Judicial decision plays a vital role in clarifying ambiguities of law and setting precedents that guide the practical application of laws, in this case, the reliance of the court on legal principles and maxims provides a framework for future cases involving similar conflicts that arise between specialized laws and general laws. 

This ruling established a clear boundary between the intent and application of both the laws in their relation to patents, while promoting fair market practices is important, constraining the CCI from overreaching in its control of the market is equally important. 

REFERENCES

1 Anshi Bhatia, Telefonaktiebolaget LM Ericsson v.

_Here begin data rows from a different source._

Lemma dict_get_in {V : Type} (d : list ((num * num) * V)) (x : num * num)
    (v : V) :
  dict_get d x = Some v -> exists k, In (k, v) d.
Proof.
  induction d as [| [k w] d IH]; simpl; [discriminate|].
  destruct (key_eqb x k).
  - intros H. injection H as ->. exists k. now left.
  - intros H. destruct (IH H) as [k' Hk']. exists k'. now right.
Qed.

Lemma find_extrapolation_points_same_grid (self : t num) (x : num * num)
    (i j : Z) :
  same_grid (snd (find_extrapolation_points self x i j)) self.
Proof.
  unfold find_extrapolation_points, same_grid.
  destruct (dict_get (extrapolation_points self) x); [now repeat split|].
  destruct (mask self) as [m|] eqn:Em; [|now repeat split].
  destruct (collect m (neighbours i j)) as [pts | e]; [|now repeat split].
  destruct (Z.of_nat (List.length pts) =? 0); now repeat split.
Qed.

Lemma snd_except_IndexError {B S : Type} (body : outcome num B * S)
    (e : exn num) :
  snd (except_IndexError body e) = snd body.
Proof.
  unfold except_IndexError. destruct body as [[a | []] s]; reflexivity.
Qed.

Lemma interpolate_same_grid (self : t num) (x : num * num) (allow : bool)
    (i j : Z) (alpha beta : num) :
  same_grid (snd (interpolate self x allow i j alpha beta)) self.
Proof.
  unfold interpolate.
  destruct (mask self) as [m|] eqn:Em; [|now repeat split].
  destruct (masked_sums (val self) m i j alpha beta) as [[value sumw] | e];
    [|now repeat split].
  destruct (positive sumw); [now repeat split|].
  destruct allow; [|now repeat split].
  pose proof (find_extrapolation_points_same_grid self x i j) as H.
  destruct (find_extrapolation_points self x i j) as [[pts | e] self'];
    exact H.
Qed.

Lemma get_val_same_grid (self : t num) (x : num * num) (allow : bool) :
  same_grid (snd (get_val self x allow)) self.
Proof.
  unfold get_val.
  destruct (grid_indices self x) as [[[[xhat yhat] i] j] | e];
    [|now repeat split].
  destruct ((i <? 0) || (j <? 0)); [now repeat split|].
  rewrite snd_except_IndexError. apply interpolate_same_grid.
Qed.

Lemma interpolate_without_extrapolation (self : t num) (x : num * num)
    (i j : Z) (alpha beta : num) :
  snd (interpolate self x false i j alpha beta) = self.
Proof.
  unfold interpolate.
  destruct (mask self) as [m|]; [|reflexivity].
  destruct (masked_sums (val self) m i j alpha beta) as [[value sumw] | e];
    [|reflexivity].
  destruct (positive sumw); reflexivity.
Qed.

Lemma grid_indices_same_grid (s1 s2 : t num) (x : num * num) :
  same_grid s1 s2 -> grid_indices s1 x = grid_indices s2 x.
Proof.
  intros (Ho & Hd & _). unfold grid_indices. now rewrite Ho, Hd.
Qed.

(** A query either leaves the object as it is, or has searched for the
    points of [x] and stored them. *)
Lemma interpolate_cases (self : t num) (x : num * num) (allow : bool)
    (i j : Z) (alpha beta : num) :
  snd (interpolate self x allow i j alpha beta) = self
  \/ exists m value sumw pts,
       mask self = Some m
       /\ masked_sums (val self) m i j alpha beta = Return (value, sumw)
       /\ positive sumw = false
       /\ allow = true
       /\ interpolate self x allow i j alpha beta
          = (vs <- values_at (val self) pts ;;
             mean vs (Z.of_nat (List.length pts)),
             mk (origin self) (delta self) (val self) (mask self)
                ((x, pts) :: extrapolation_points self)).
Proof.
  unfold interpolate.
  destruct (mask self) as [m|] eqn:Em; [|now left].
  destruct (masked_sums (val self) m i j alpha beta) as [[value sumw] | e] eqn:Es;
    [|now left].
  destruct (positive sumw) eqn:Ep; [now left|].
  destruct allow; [|now left].
  unfold find_extrapolation_points.
  destruct (dict_get (extrapolation_points self) x) as [pts|]; [now left|].
  rewrite Em.
  destruct (collect m (neighbours i j)) as [pts | e]; [|now left].
  destruct (Z.of_nat (List.length pts) =? 0); [now left|].
  right. exists m, value, sumw, pts. rewrite <- Em. repeat split; assumption.
Qed.

(** Asking again: the second search is answered from the cache. *)
Lemma interpolate_again (self : t num) (x : num * num) (allow : bool)
    (i j : Z) (alpha beta : num) :
  interpolate (snd (interpolate self x allow i j alpha beta)) x allow i j
    alpha beta
  = interpolate self x allow i j alpha beta.
Proof.
  destruct (interpolate_cases self x allow i j alpha beta)
    as [-> | (m & value & sumw & pts & Em & Es & Ep & -> & ->)];
    [reflexivity|].
  cbn [snd]. unfold interpolate, find_extrapolation_points.
  cbn [mask val extrapolation_points dict_get origin delta].
  rewrite Em, Es, Ep, key_eqb_refl. reflexivity.
Qed.

Lemma find_extrapolation_points_nonempty (self : t num) (x : num * num)
    (i j : Z) (pts : list (Z * Z)) :
  cache_nonempty self ->
  fst (find_extrapolation_points self x i j) = Return pts -> pts <> [].
Proof.
  intros Hc. unfold find_extrapolation_points.
  destruct (dict_get (extrapolation_points self) x) as [pts'|] eqn:Ec.
  - cbn [fst]. intros H. injection H as <-.
    destruct (dict_get_in _ _ _ Ec) as [k Hk].
    unfold cache_nonempty in Hc. rewrite Forall_forall in Hc.
    exact (Hc _ Hk).
  - destruct (mask self) as [m|]; [|discriminate].
    destruct (collect m (neighbours i j)) as [pts' | e]; [|discriminate].
    destruct (Z.of_nat (List.length pts') =? 0) eqn:El; [discriminate|].
    cbn [fst]. intros H. injection H as <-.
    intros ->. discriminate El.
Qed.

Lemma find_extrapolation_points_keeps_cache_nonempty (self : t num)
    (x : num * num) (i j : Z) :
  cache_nonempty self ->
  cache_nonempty (snd (find_extrapolation_points self x i j)).
Proof.
  intros Hc. unfold find_extrapolation_points.
  destruct (dict_get (extrapolation_points self) x); [exact Hc|].
  destruct (mask self) as [m|]; [|exact Hc].
  destruct (collect m (neighbours i j)) as [pts | e]; [|exact Hc].
  destruct (Z.of_nat (List.length pts) =? 0) eqn:El; [exact Hc|].
  cbn [snd]. unfold cache_nonempty. cbn [extrapolation_points].
  constructor; [|exact Hc]. cbn [snd]. intros ->. discriminate El.
Qed.

Lemma get_val_keeps_cache_nonempty (self : t num) (x : num * num)
    (allow : bool) :
  cache_nonempty self -> cache_nonempty (snd (get_val self x allow)).
Proof.
  intros Hc. unfold get_val.
  destruct (grid_indices self x) as [[[[xhat yhat] i] j] | e]; [|exact Hc].
  destruct ((i <? 0) || (j <? 0)); [exact Hc|].
  rewrite snd_except_IndexError. unfold interpolate.
  destruct (mask self) as [m|]; [|exact Hc].
  destruct (masked_sums _ _ _ _ _ _) as [[value sumw] | e]; [|exact Hc].
  destruct (positive sumw); [exact Hc|].
  destruct allow; [|exact Hc].
  pose proof (find_extrapolation_points_keeps_cache_nonempty self x i j Hc)
    as H.
  destruct (find_extrapolation_points _ _ _ _) as [[pts | e] self']; exact H.
Qed.

Lemma values_at_raises (v : ndarray num) (pts : list (Z * Z)) (e : exn num) :
  values_at v pts = Raise e -> e = IndexError.
Proof.
  induction pts as [| [a b] rest IH]; simpl; [discriminate|].
  destruct (getitem2 v a b) as [q | e'] eqn:E; simpl.
  - destruct (values_at v rest) as [vs | e'']; simpl; [discriminate|].
    intros H. injection H as <-. now apply IH.
  - intros H. injection H as <-. exact (getitem2_raises _ _ _ _ E).
Qed.

Lemma masked_sums_raises (v m : ndarray num) (i j : Z) (alpha beta : num)
    (e : exn num) :
  masked_sums v m i j alpha beta = Raise e -> e = IndexError.
Proof.
  unfold masked_sums.
  repeat match goal with
         | |- context [getitem2 ?a ?k ?l] =>
             let E := fresh "E" in
             destruct (getitem2 a k l) eqn:E; cbn [bind];
             [| intros H; injection H as <-; exact (getitem2_raises _ _ _ _ E)]
         end.
  discriminate.
Qed.

Lemma bilinear_raises (v : ndarray num) (i j : Z) (alpha beta : num)
    (e : exn num) :
  bilinear v i j alpha beta = Raise e -> e = IndexError.
Proof.
  unfold bilinear.
  repeat match goal with
         | |- context [getitem2 ?a ?k ?l] =>
             let E := fresh "E" in
             destruct (getitem2 a k l) eqn:E; cbn [bind];
             [| intros H; injection H as <-; exact (getitem2_raises _ _ _ _ E)]
         end.
  discriminate.
Qed.

End Generic.
End Cache.

(** X1.  A query changes nothing of an interpolator but its cache: origin,
    delta, field and mask are those of before, and a query without
    extrapolation leaves the whole object as it was. *)
Theorem get_val_changes_only_the_cache :
  forall (num : Type) (A : Arithmetic num) (self : Interpolator.t num)
         (x : num * num) (allow_extrapolation : bool),
    let self' := snd (Interpolator.get_val self x allow_extrapolation) in
    Interpolator.origin self' = Interpolator.origin self
    /\ Interpolator.delta self' = Interpolator.delta self
    /\ Interpolator.val self' = Interpolator.val self
    /\ Interpolator.mask self' = Interpolator.mask self
    /\ snd (Interpolator.get_val self x false) = self.
Proof.
  intros num A self x allow self'.
  destruct (Cache.get_val_same_grid self x allow) as (Ho & Hd & Hv & Hm).
  repeat split; try assumption.
  unfold Interpolator.get_val.
  destruct (Interpolator.grid_indices self x) as [[[[xhat yhat] i] j] | e];
    [|reflexivity].
  destruct ((i <? 0) || (j <? 0)); [reflexivity|].
  rewrite Cache.snd_except_IndexError.
  apply Cache.interpolate_without_extrapolation.
Qed.


(** A candidate is usable when numpy reads a nonzero mask value for it. *)
Definition usable {num : Type} {A : Arithmetic num} (m : ndarray num)
    (p : Z * Z) : Prop :=
  exists v, getitem2 m (fst p) (snd p) = Return v /\ truthy v = true.
Definition generatePassword (rt : Runtime) (options : PasswordOptions)
    : Completion (list N) :=
  let charset := buildCharset options in
  if decide (List.length charset = 0%nat) then
    Throw (Error msg_no_class)
  else if (length options <? 1) || (length options >? 128) then
    Throw (Error msg_length)
  else
    let len := Z.to_nat (length options) in
    let randomValues := fillRandomValues rt len in
    let passwordArray := pickCharacters charset randomValues len in
    Return (join_empty passwordArray).

(** The sum computed by lines 78-92, before rounding. *)
Definition strengthSum (password : list N) (options : PasswordOptions) : Q :=
  let strength := 0%Q in
  let len := Z.of_nat (List.length password) in
  let strength :=
    if len >=? 12 then (strength + 4)%Q
    else if len >=? 8 then (strength + 2)%Q
    else if len >=? 6 then (strength + 1)%Q
    else strength in
  let varietyCount := 0 in
  let varietyCount :=
    if includeUppercase options then varietyCount + 1 else varietyCount in
  let varietyCount :=
    if includeLowercase options then varietyCount + 1 else varietyCount in
  let varietyCount :=
    if includeNumbers options then varietyCount + 1 else varietyCount in
  let varietyCount :=
    if includeSymbols options then varietyCount + 1 else varietyCount in
  (strength + inject_Z varietyCount * 1.5)%Q.

Definition calculatePasswordStrength (password : list N)
    (options : PasswordOptions) : Z :=
  Z.min 10 (Math_round (strengthSum password options)).

Record StrengthInfo : Type := mkInfo {
  label : string;
  color : string
}.

Definition getStrengthInfo (strength : Z) : StrengthInfo :=
  if strength <=? 3 then
    {| label := "Weak"; color := "bg-red-500" |}
  else if strength <=? 6 then
    {| label := "Medium"; color := "bg-yellow-500" |}
  else
    {| label := "Strong"; color := "bg-green-500" |}.

(** ** app/page.tsx: the generate action *)

(** [{ ...options, length }]: the options with their length replaced. *)
Definition spread_length (o : PasswordOptions) (len : Z) : PasswordOptions :=
  {| length := len;
     includeUppercase := includeUppercase o;
     includeLowercase := includeLowercase o;
     includeNumbers := includeNumbers o;
     includeSymbols := includeSymbols o |}.

Module Page.

(** The component's state hooks. *)
Record State : Type := mkState {
  length : Z;
  options : PasswordOptions;
  copied : bool;
  password : list N
}.
(** The keys of [generated.PresetFiles]. *)
Definition preset_paths : list string :=
  [ "cozystack/Chart.yaml";
    "cozystack/templates/_helpers.tpl";
    "cozystack/templates/controlplane.yaml";
    "cozystack/templates/worker.yaml";
    "cozystack/values.yaml";
    "generic/Chart.yaml";
    "generic/templates/_helpers.tpl";
    "generic/templates/controlplane.yaml";
    "generic/templates/worker.yaml";
    "generic/values.yaml";
    "talm/Chart.yaml";
    "talm/templates/_helpers.tpl" ].

(** The loop of [isValidPreset]. *)
Fixpoint isValidPreset_scan (preset : string) (presets : list string) : bool :=
  match presets with
  | [] => false
  | validPreset :: rest =>
      if String.eqb preset validPreset then true
      else isValidPreset_scan preset rest
  end.

Definition isValidPreset (preset : string) : bool :=
  isValidPreset_scan preset AvailablePresets.

(** The preset [initCmd.RunE] takes from its arguments. *)
Definition presetName_of (args : list string) : string :=
  match args with
  | [a] => a
  | _ => "generic"
  end.

(** A file system in memory: the files by path; directories are not
    kept, creating one always succeeds. *)
Record MemFS := {
  files : gmap string string;
  stderr : list string
}.

#[export] Instance MemOS : OS MemFS := {|
  Stat w p := match files w !! p with Some _ => true | None => false end;
  MkdirAll _ _ w := (w, None);
  WriteFile p d _ w :=
    ({| files := <[p := d]> (files w); stderr := stderr w |}, None);
  Stderr s w := {| files := files w; stderr := stderr w ++ [s] |};
  ReadFile w p := files w !! p
|}.

End InitCmd.

(** * Vocabulary of the statements, and sample data *)

Import GoLib Helpers InitCmd.

Definition is_digit (c : ascii) : Prop :=
  (48 <= N_of_ascii c <= 57)%N.


(** The system disk in the words of the specification: the first disk
    flagged as the system disk, or the first enumerated disk if none is
    flagged. *)
Definition system_disk_name_spec (Disks : list Disk) : string :=
  match List.find system_disk Disks with
  | Some d => device_name d
  | None => match Disks with d :: _ => device_name d | [] => "" end
  end.

Definition named (d : Disk) : Prop := device_name d <> "".

Definition sda : Disk :=
  {| device_name := "/dev/sda"; system_disk := true;
     model := ""; serial := ""; wwid := ""; size := 0 |}.
Definition sdb : Disk :=
  {| device_name := "/dev/sdb"; system_disk := true;
     model := ""; serial := ""; wwid := ""; size := 0 |}.
Definition sdc : Disk :=
  {| device_name := "/dev/sdc"; system_disk := false;
     model := ""; serial := ""; wwid := ""; size := 0 |}.

(** An address is the floating IP when it is the IP followed by a mask:
    [hasPrefix (printf "%s/" $.Values.floatingIP) .spec.address]. *)
Definition is_floating (floatingIP : option string) (addr : string) : Prop :=
  exists mask, addr = floating_prefix floatingIP +:+ mask.

Definition route4 : Route.t :=
  {| Route.dst := ""; Route.gateway := "192.168.100.1";
     Route.outLinkName := "eth0"; Route.family := "inet4" |}.
Definition route6 : Route.t :=
  {| Route.dst := ""; Route.gateway := "fe80::1";
     Route.outLinkName := "eth1"; Route.family := "inet6" |}.
Definition route_local : Route.t :=
  {| Route.dst := "192.168.100.0/24"; Route.gateway := "";
     Route.outLinkName := "eth0"; Route.family := "inet4" |}.

Definition addr_node : Address.t :=
  {| Address.address := "192.168.100.11/24"; Address.linkName := "eth0";
     Address.family := "inet4"; Address.scope := "global" |}.
Definition addr_vip : Address.t :=
  {| Address.address := "192.168.100.10/32"; Address.linkName := "eth0";
     Address.family := "inet4"; Address.scope := "global" |}.
Definition addr_lo : Address.t :=
  {| Address.address := "127.0.0.1/8"; Address.linkName := "lo";
     Address.family := "inet4"; Address.scope := "host" |}.
Definition addr_v6 : Address.t :=
  {| Address.address := "fd00::11/64"; Address.linkName := "eth1";
     Address.family := "inet6"; Address.scope := "global" |}.

Definition eth0 : Link.t :=
  {| Link.id := "eth0"; Link.hardwareAddr := "52:54:00:00:00:01";
     Link.busPath := "0000:00:03.0"; Link.driver := "virtio_net";
     Link.vendor := "Red Hat"; Link.product := "Virtio" |}.
Definition eth1 : Link.t :=
  {| Link.id := "eth1"; Link.hardwareAddr := "52:54:00:00:00:02";
     Link.busPath := "0000:00:04.0"; Link.driver := "e1000";
     Link.vendor := "Intel"; Link.product := "82540EM" |}.

(** A node with one default route. *)
Definition node_single : Node.t :=
  {| Node.routes := [route_local; route4];
     Node.addresses := [addr_lo; addr_vip; addr_node];
     Node.links := [eth0; eth1];
     Node.hostname := Some "node1";
     Node.nodeaddress := Some ["192.168.100.11"];
     Node.resolvers := Some ["8.8.8.8"] |}.

(** A dual-stack node: two default routes. *)
Definition node_dual : Node.t :=
  {| Node.routes := [route4; route_local; route6];
     Node.addresses := [addr_lo; addr_node; addr_v6];
     Node.links := [eth0; eth1];
     Node.hostname := Some "node2";
     Node.nodeaddress := Some ["192.168.100.11"];
     Node.resolvers := Some ["8.8.8.8"] |}.







(** No byte of the text is a control byte: in particular the text has no
    line break. *)
Fixpoint printable (s : string) : bool :=
  match s with
  | EmptyString => true
  | String c s' => (32 <=? N_of_ascii c)%N && printable s'
  end.

(** The [k] bytes that a multi-byte rune leaves to copy are continuation
    bytes. *)
Fixpoint high (k : nat) (s : string) : Prop :=
  match k, s with
  | S k', String c s' => (128 <= N_of_ascii c)%N /\ high k' s'
  | _, _ => True
  end.

Definition pending_ok (p : GoJson.pending) (s : string) : Prop :=
  match p with
  | GoJson.Copy k => high k s
  | GoJson.Drop _ => True
  end.




(** What the system guarantees of a write that returns no error, and of
    a message on the standard error. *)
Class LawfulOS (W : Type) `{OS W} : Prop := {
  WriteFile_ReadFile :
    forall (p d : string) (m : N) (w w' : W),
      WriteFile p d m w = (w', None) -> ReadFile w' p = Some d;
  Stderr_ReadFile :
    forall (s : string) (w : W) (p : string),
      ReadFile (Stderr s w) p = ReadFile w p
}.

Definition project : MemFS :=
  {| files := {[ "./Chart.yaml" := "name: old" ]}; stderr := [] |}.

Definition dir_dot (p : string) : string := ".".

(** The file a preset entry is written to. *)
Definition preset_file (filepath_Join : list string -> string)
    (RootDir path : string) : string :=
  filepath_Join [RootDir; filepath_Join (List.tl (SplitN2 "/" path))].

(** The entry belongs to the preset, and is or is not its Chart.yaml. *)
Definition of_preset (presetName path : string) : Prop :=
  List.hd "" (SplitN2 "/" path) = presetName.

Definition is_chart (path : string) : Prop :=
  List.last (SplitN2 "/" path) "" = "Chart.yaml".

Definition join_slash (l : list string) : string := GoJson.join "/" l.

Definition sprintf_plain (content a b : string) : string := content.

Definition generic_preset : list (string * string) :=
  [ ("generic/Chart.yaml", "name: new");
    ("cozystack/values.yaml", "floatingIP: 192.168.100.10");
    ("generic/values.yaml", "endpoint: https://192.168.100.10:6443") ].










(** The texts of a list one after the other. *)
Definition joined (l : list string) : string :=
  fold_right String.append "" l.

(** The node with its links replaced. *)
Definition with_links (n : Node.t) (ls : list Link.t) : Node.t :=
  {| Node.routes := Node.routes n;
     Node.addresses := Node.addresses n;
     Node.links := ls;
     Node.hostname := Node.hostname n;
     Node.nodeaddress := Node.nodeaddress n;
     Node.resolvers := Node.resolvers n |}.

(** The text a default route's link is described with. *)
Definition selector_text (link : Link.t) : string :=
  NL +:+ "hardwareAddr: " +:+ Link.hardwareAddr link
  +:+ NL +:+ "driver: " +:+ Link.driver link.

(** A node without a default route. *)
Definition node_isolated : Node.t :=
  {| Node.routes := [route_local];
     Node.addresses := [addr_lo; addr_node];
     Node.links := [eth0];
     Node.hostname := None;
     Node.nodeaddress := None;
     Node.resolvers := None |}.
(** C10 (amended): if the If-None-Match values of a request are [pre],
    then [v], then any others, every value in [pre] parses as a list of
    tags, [v] is not [*], and some comma-separated element of [v] (with
    one leading space removed) is not enclosed in double quotes after an
    optional [W/], then the response is 400 with the body
    "Bad If-None-Match header: v" and only the Server-Timing header. *)
Theorem malformed_if_none_match_is_400
    (tag_matches : Cond.ETag -> bool) (parse_from_rfc2822 : string -> result Z string)
    (to_rfc2822 : Z -> string) (server_timing : string)
    (hash : list Z) (mtime : Z) (req : list (string * string))
    (pre : list string) (v : string) (post : list string)
    (Hreq : Cond.req_get "If-None-Match" req = app pre (v :: post))
    (Hpre : ∀ x, In x pre → ∃ ts, Cond.ETagValidator_parse x = Some (Cond.Tags ts))
    (Hstar : v ≠ "*")
    (Hbad : ∃ e, In e (Str.split ","%char v) ∧
                 ¬ Cond.etag_quoted (default e (Str.strip_prefix " " e))) :
  Cond.serve_mmap tag_matches parse_from_rfc2822 to_rfc2822 server_timing
    hash mtime req =
    mkReturn 400 (CString ("Bad If-None-Match header: " ++ v)) Text
      (Some [("Server-Timing", server_timing)]).
Proof.
  destruct Hbad as [e [He Hq]].
  assert (Hv : Cond.ETagValidator_parse v = None).
  { unfold Cond.ETagValidator_parse.
    destruct (String.eqb_spec v "*") as [E | _]; [contradiction |].
    rewrite (StripFacts.parse_pieces_none _ e He Hq). reflexivity. }
  unfold Cond.serve_mmap. cbn zeta. rewrite Hreq.
  rewrite (StripFacts.if_none_match_loop_bad tag_matches server_timing pre v post 200 None
             Hpre Hv).
  reflexivity.
Qed.

Lemma malformed_if_none_match_is_400_witness :
  Cond.req_get "If-None-Match" [("If-None-Match", "abc")] = app [] ("abc" :: []) ∧
  Cond.serve_mmap (fun _ => false) (fun _ => Err "unused")
    (fun _ => "Mon, 1 Jan 2024 00:00:00 +0000") "condHeader;dur=0.1"
    (repeat 0%Z 32) 0 [("If-None-Match", "abc")] =
    mkReturn 400 (CString ("Bad If-None-Match header: " ++ "abc")) Text
      (Some [("Server-Timing", "condHeader;dur=0.1")]).
Proof.
  split; [reflexivity |].
  apply (malformed_if_none_match_is_400 (fun _ => false) (fun _ => Err "unused")
           (fun _ => "Mon, 1 Jan 2024 00:00:00 +0000") "condHeader;dur=0.1"
           (repeat 0%Z 32) 0 [("If-None-Match", "abc")] [] "abc" []).
  - reflexivity.
  - intros x [].
  - discriminate.
  - exists "abc". split; [left; reflexivity |].
    intros [t Ht]. cbn in Ht. inversion Ht.
Defined.

(** * Further properties of the code *)

(** ** Error statuses *)

Module ErrFacts.
Import ErrM.

Lemma allowed_spec (e : GetRepoFileError) :
  get_status_code e ∈ allowed_status_codes e ∧
  500%N ∈ allowed_status_codes e ∧
  (∀ c, c ∈ allowed_status_codes e →
        (N.min (get_status_code e) 500 <= c)%N ∧ (400 <= c < 600)%N).
Proof.
  unfold allowed_status_codes, get_status_code.
  destruct e; cbn [allowed_status_codes_slice head]; split_and!;
    try set_solver;
    intros c Hc; set_unfold in Hc; destruct_or! Hc; subst; try contradiction; lia.
Qed.

Lemma fold_min_spec (l : list N) m :
  fold_right (fun c acc => match acc with
                           | None => Some c
                           | Some m => Some (N.min c m)
                           end) None l = Some m →
  m ∈ l ∧ ∀ c, c ∈ l → (m <= c)%N.
Proof.
  revert m. induction l as [| x l IH]; intros m; cbn [fold_right]; [discriminate |].
  destruct (fold_right _ None l) as [m' |] eqn:E.
  - intros H. injection H as <-. destruct (IH m' eq_refl) as [Hin Hmin].
    split.
    + destruct (N.min_spec x m') as [[_ ->] | [_ ->]]; rewrite elem_of_cons; auto.
    + intros c Hc. rewrite elem_of_cons in Hc. destruct Hc as [-> | Hc]; [lia |].
      specialize (Hmin c Hc). lia.
  - intros H. injection H as <-. destruct l as [| y l].
    + split; [left |]. intros c Hc. rewrite list_elem_of_singleton in Hc. subst. lia.
    + cbn in E. destruct (fold_right _ None l); discriminate.
Qed.

Lemma fold_min_some (l : list N) :
  l ≠ [] → ∃ m, fold_right (fun c acc => match acc with
                                          | None => Some c
                                          | Some m => Some (N.min c m)
                                          end) None l = Some m.
Proof.
  destruct l as [| x l]; [congruence |]. intros _. cbn [fold_right].
  destruct (fold_right _ None l); eauto.
Qed.

Lemma set_min_spec (s : gset N) m :
  set_min s = Some m → m ∈ s ∧ ∀ c, c ∈ s → (m <= c)%N.
Proof.
  unfold set_min. intros H. apply fold_min_spec in H as [Hin Hmin].
  split; [apply elem_of_elements, Hin |].
  intros c Hc. apply Hmin, elem_of_elements, Hc.
Qed.

Lemma set_min_some (s : gset N) c : c ∈ s → ∃ m, set_min s = Some m.
Proof.
  intros Hc. apply fold_min_some. intros E.
  apply (elem_of_elements s c) in Hc. rewrite E in Hc. apply elem_of_nil in Hc. exact Hc.
Qed.

Lemma status_code_loop_spec (s : gset N) v c :
  ∃ t, status_code_loop (Some s) v = Some t ∧
       (c ∈ t ↔ c ∈ s ∧ ∀ e, e ∈ v → c ∈ allowed_status_codes e).
Proof.
  revert s. induction v as [| e v IH]; intros s; cbn [status_code_loop].
  - exists s. split; [reflexivity |]. split; [| tauto].
    intros H. split; [exact H |]. intros e He. apply elem_of_nil in He. contradiction.
  - destruct (IH (s ∩ allowed_status_codes e)) as [t [Ht Hc]].
    exists t. split; [exact Ht |]. rewrite Hc, elem_of_intersection.
    split.
    + intros [[H1 H2] H3]. split; [exact H1 |].
      intros e' He'. rewrite elem_of_cons in He'. destruct He' as [-> | He']; auto.
    + intros [H1 H2]. split_and!; [exact H1 | apply H2; left |].
      intros e' He'. apply H2. right. exact He'.
Qed.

Competition Commission of India, Metalegal Advocates, Aug. 11, 2023, https://www.metalegal.in/post/telefonaktiebolaget-lm-ericsson-v-competition-commission-of-india (last visited July 17, 2024).

2 2023 SCC OnLine Del 4078

3 Chapter XVI (Working of Patents, Compulsory Licenses and Revocation), The Patents Act, 1970, India Code, https://www.indiacode.nic.in/handle/123456789/1392?sam_handle=123456789/1362 (last visited July 17, 2024).

4 Section 84(4) of The Patents Act, 1970, India Code, https://www.indiacode.nic.in/show-data?actid=AC_CEN_11_61_00002_197039_1517807321764&orderno=86#:~:text=(4)%20The%20Controller%2C%20if,reasonably%20affordable%20price%2C%20may%20grant (last visited July 17, 2024).

5 Competition Commission of India v. Bharti Airtel India, (2019) 2 SCC 521

6 Vikrant Rana, Apalka Bareja & Shantam Sharma, Telefonaktiebolaget LM Ericsson (Publ) v. Competition Commission of India, SSRana.in, https://ssrana.in/articles/telefonaktiebolaget-lm-ericsson-publ-vs-competition-commission-of-india/(last visited July 17, 2024).

7 Indian Competition Act, 2002, India Code, available at https://www.indiacode.nic.in/show-data?actid=AC_CEN_22_29_00005_200312_1517807324781&orderno=3 (last visited July 17, 2024).

8 Ashoka Marketing Ltd. & Anr vs PNB & Ors, (1990) 4 SCC 406.

9 Gobind Ugar Mills Ltd. vs State of Bihar, (1999) 7 SCC 76.

10 Rajasthan vs Binani Cements Ltd & Anr.(2014) 8 SCC 319.